**INSTRUCTIONS TO FOLLOW**
Find the line with "(page_numbers 1 (Datatypes.S k)))" in the records below. Copy it and every line after it, up to and including the line with "self owner repo issue_number) = Raise e".

**EXTRACTED RECORDS**
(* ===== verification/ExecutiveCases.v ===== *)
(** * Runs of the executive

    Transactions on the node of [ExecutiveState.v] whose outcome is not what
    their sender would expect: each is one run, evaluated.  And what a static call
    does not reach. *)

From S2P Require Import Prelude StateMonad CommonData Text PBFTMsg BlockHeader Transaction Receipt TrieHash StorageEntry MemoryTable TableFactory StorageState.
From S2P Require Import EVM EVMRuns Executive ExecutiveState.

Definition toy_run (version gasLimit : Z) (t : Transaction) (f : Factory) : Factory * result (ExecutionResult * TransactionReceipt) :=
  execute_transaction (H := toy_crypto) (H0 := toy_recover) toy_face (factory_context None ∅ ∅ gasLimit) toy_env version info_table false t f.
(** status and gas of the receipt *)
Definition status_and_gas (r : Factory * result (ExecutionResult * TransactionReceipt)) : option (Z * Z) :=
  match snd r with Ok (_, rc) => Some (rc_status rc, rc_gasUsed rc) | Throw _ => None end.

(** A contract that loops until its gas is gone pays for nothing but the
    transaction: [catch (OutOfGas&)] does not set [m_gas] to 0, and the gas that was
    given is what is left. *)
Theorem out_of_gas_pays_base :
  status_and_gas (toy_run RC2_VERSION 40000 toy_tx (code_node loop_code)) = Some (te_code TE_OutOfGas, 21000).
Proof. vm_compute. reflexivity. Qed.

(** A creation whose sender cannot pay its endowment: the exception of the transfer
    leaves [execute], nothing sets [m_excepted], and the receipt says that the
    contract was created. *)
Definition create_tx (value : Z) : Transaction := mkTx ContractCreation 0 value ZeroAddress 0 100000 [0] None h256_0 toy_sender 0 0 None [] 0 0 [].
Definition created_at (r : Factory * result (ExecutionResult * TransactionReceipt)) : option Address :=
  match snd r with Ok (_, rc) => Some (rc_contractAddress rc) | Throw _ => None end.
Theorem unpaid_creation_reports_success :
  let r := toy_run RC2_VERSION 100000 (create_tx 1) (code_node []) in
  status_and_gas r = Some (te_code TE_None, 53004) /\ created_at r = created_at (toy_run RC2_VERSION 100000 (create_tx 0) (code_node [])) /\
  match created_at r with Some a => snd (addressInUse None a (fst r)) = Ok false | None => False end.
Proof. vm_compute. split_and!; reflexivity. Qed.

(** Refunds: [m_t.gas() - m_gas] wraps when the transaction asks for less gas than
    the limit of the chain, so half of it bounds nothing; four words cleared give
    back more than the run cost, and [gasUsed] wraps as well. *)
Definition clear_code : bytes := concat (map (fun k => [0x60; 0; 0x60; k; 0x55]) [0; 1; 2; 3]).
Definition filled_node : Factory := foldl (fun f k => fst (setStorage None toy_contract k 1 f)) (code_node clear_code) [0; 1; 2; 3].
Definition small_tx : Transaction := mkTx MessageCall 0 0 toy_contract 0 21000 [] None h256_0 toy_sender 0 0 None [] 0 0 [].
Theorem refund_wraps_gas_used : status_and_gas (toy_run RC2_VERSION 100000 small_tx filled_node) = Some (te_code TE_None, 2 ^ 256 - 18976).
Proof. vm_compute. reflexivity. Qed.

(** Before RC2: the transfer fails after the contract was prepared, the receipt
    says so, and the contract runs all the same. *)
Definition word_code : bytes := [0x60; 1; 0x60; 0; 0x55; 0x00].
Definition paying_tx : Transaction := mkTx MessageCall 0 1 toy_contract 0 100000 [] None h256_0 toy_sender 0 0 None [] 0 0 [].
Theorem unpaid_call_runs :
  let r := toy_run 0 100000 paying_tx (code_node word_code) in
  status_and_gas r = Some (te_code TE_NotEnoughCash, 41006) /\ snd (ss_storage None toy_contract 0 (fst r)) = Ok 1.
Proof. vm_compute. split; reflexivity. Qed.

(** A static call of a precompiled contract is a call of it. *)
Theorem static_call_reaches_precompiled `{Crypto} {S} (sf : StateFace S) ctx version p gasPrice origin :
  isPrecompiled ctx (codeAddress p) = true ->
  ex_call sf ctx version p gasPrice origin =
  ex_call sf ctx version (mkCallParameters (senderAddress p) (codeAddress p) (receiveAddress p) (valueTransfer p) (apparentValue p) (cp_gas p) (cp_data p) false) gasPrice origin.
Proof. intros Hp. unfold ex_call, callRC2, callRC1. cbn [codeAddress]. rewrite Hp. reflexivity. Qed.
...
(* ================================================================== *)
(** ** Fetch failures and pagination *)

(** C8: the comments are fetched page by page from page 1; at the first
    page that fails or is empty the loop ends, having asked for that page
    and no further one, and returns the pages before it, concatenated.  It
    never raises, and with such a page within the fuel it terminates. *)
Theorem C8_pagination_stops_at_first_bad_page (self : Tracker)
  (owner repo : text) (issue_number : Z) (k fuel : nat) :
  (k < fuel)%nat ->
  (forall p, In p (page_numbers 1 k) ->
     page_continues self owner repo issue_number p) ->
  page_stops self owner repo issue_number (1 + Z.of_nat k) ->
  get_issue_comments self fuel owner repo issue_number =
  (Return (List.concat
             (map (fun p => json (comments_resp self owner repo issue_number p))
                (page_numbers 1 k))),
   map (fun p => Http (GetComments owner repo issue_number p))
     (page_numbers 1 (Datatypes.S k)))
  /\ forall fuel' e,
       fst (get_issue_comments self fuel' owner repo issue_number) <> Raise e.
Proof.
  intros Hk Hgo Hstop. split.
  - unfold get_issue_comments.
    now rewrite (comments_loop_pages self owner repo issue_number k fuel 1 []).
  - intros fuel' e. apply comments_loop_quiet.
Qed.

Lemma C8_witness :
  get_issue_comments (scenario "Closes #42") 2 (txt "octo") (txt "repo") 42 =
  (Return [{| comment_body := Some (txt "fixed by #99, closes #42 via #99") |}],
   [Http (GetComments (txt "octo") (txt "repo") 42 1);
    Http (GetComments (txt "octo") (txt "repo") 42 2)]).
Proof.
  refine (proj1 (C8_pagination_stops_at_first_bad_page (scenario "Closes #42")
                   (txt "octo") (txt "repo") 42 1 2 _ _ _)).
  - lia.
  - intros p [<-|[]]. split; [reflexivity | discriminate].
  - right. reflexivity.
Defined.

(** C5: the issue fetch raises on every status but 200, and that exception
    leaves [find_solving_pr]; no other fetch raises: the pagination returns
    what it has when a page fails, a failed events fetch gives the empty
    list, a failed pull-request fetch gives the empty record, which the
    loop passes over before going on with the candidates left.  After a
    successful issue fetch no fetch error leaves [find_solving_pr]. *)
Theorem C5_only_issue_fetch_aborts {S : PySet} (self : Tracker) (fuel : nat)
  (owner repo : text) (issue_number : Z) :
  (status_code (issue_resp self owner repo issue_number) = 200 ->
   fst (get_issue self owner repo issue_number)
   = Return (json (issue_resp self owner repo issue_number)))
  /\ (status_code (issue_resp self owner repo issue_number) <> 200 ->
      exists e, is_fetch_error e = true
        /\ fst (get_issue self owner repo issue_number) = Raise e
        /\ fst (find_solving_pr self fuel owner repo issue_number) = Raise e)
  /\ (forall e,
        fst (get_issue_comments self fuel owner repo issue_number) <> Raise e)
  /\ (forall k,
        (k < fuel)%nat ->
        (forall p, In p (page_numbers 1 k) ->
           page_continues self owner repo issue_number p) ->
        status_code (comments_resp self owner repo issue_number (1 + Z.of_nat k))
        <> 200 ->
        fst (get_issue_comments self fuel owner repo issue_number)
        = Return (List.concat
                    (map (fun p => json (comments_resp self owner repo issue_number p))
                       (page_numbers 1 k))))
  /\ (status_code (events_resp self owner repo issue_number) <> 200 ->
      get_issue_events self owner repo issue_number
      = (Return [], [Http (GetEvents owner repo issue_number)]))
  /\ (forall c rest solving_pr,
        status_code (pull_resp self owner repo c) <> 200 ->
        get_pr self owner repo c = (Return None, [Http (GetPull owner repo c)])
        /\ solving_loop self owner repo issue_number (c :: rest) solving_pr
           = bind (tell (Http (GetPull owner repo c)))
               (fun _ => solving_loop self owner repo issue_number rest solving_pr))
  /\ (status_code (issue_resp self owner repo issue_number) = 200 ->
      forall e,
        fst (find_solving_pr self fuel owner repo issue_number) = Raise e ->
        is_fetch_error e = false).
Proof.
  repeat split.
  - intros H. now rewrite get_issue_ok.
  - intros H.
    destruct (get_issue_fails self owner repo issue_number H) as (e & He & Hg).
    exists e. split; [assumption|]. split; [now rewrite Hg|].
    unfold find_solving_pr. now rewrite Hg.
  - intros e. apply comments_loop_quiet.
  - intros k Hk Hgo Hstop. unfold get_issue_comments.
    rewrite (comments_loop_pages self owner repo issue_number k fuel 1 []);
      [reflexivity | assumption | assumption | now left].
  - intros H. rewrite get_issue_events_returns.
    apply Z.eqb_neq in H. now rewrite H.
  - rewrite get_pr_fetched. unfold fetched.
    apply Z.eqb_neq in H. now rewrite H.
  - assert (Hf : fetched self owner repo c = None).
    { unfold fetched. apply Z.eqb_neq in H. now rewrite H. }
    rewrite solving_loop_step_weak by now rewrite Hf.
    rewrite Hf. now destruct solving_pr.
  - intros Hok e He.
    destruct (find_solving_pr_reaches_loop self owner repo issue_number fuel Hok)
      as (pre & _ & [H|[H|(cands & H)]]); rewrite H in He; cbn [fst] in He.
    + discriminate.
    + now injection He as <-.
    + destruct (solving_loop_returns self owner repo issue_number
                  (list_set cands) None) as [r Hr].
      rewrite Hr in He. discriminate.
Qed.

**TASK ANSWER**
     (page_numbers 1 (Datatypes.S k)))
  /\ forall fuel' e,
       fst (get_issue_comments self fuel' owner repo issue_number) <> Raise e.
Proof.
  intros Hk Hgo Hstop. split.
  - unfold get_issue_comments.
    now rewrite (comments_loop_pages self owner repo issue_number k fuel 1 []).
  - intros fuel' e. apply comments_loop_quiet.
Qed.

Lemma C8_witness :
  get_issue_comments (scenario "Closes #42") 2 (txt "octo") (txt "repo") 42 =
  (Return [{| comment_body := Some (txt "fixed by #99, closes #42 via #99") |}],
   [Http (GetComments (txt "octo") (txt "repo") 42 1);
    Http (GetComments (txt "octo") (txt "repo") 42 2)]).
Proof.
  refine (proj1 (C8_pagination_stops_at_first_bad_page (scenario "Closes #42")
                   (txt "octo") (txt "repo") 42 1 2 _ _ _)).
  - lia.
  - intros p [<-|[]]. split; [reflexivity | discriminate].
  - right. reflexivity.
Defined.

(** C5: the issue fetch raises on every status but 200, and that exception
    leaves [find_solving_pr]; no other fetch raises: the pagination returns
    what it has when a page fails, a failed events fetch gives the empty
    list, a failed pull-request fetch gives the empty record, which the
    loop passes over before going on with the candidates left.  After a
    successful issue fetch no fetch error leaves [find_solving_pr]. *)
Theorem C5_only_issue_fetch_aborts {S : PySet} (self : Tracker) (fuel : nat)
  (owner repo : text) (issue_number : Z) :
  (status_code (issue_resp self owner repo issue_number) = 200 ->
   fst (get_issue self owner repo issue_number)
   = Return (json (issue_resp self owner repo issue_number)))
  /\ (status_code (issue_resp self owner repo issue_number) <> 200 ->
      exists e, is_fetch_error e = true
        /\ fst (get_issue self owner repo issue_number) = Raise e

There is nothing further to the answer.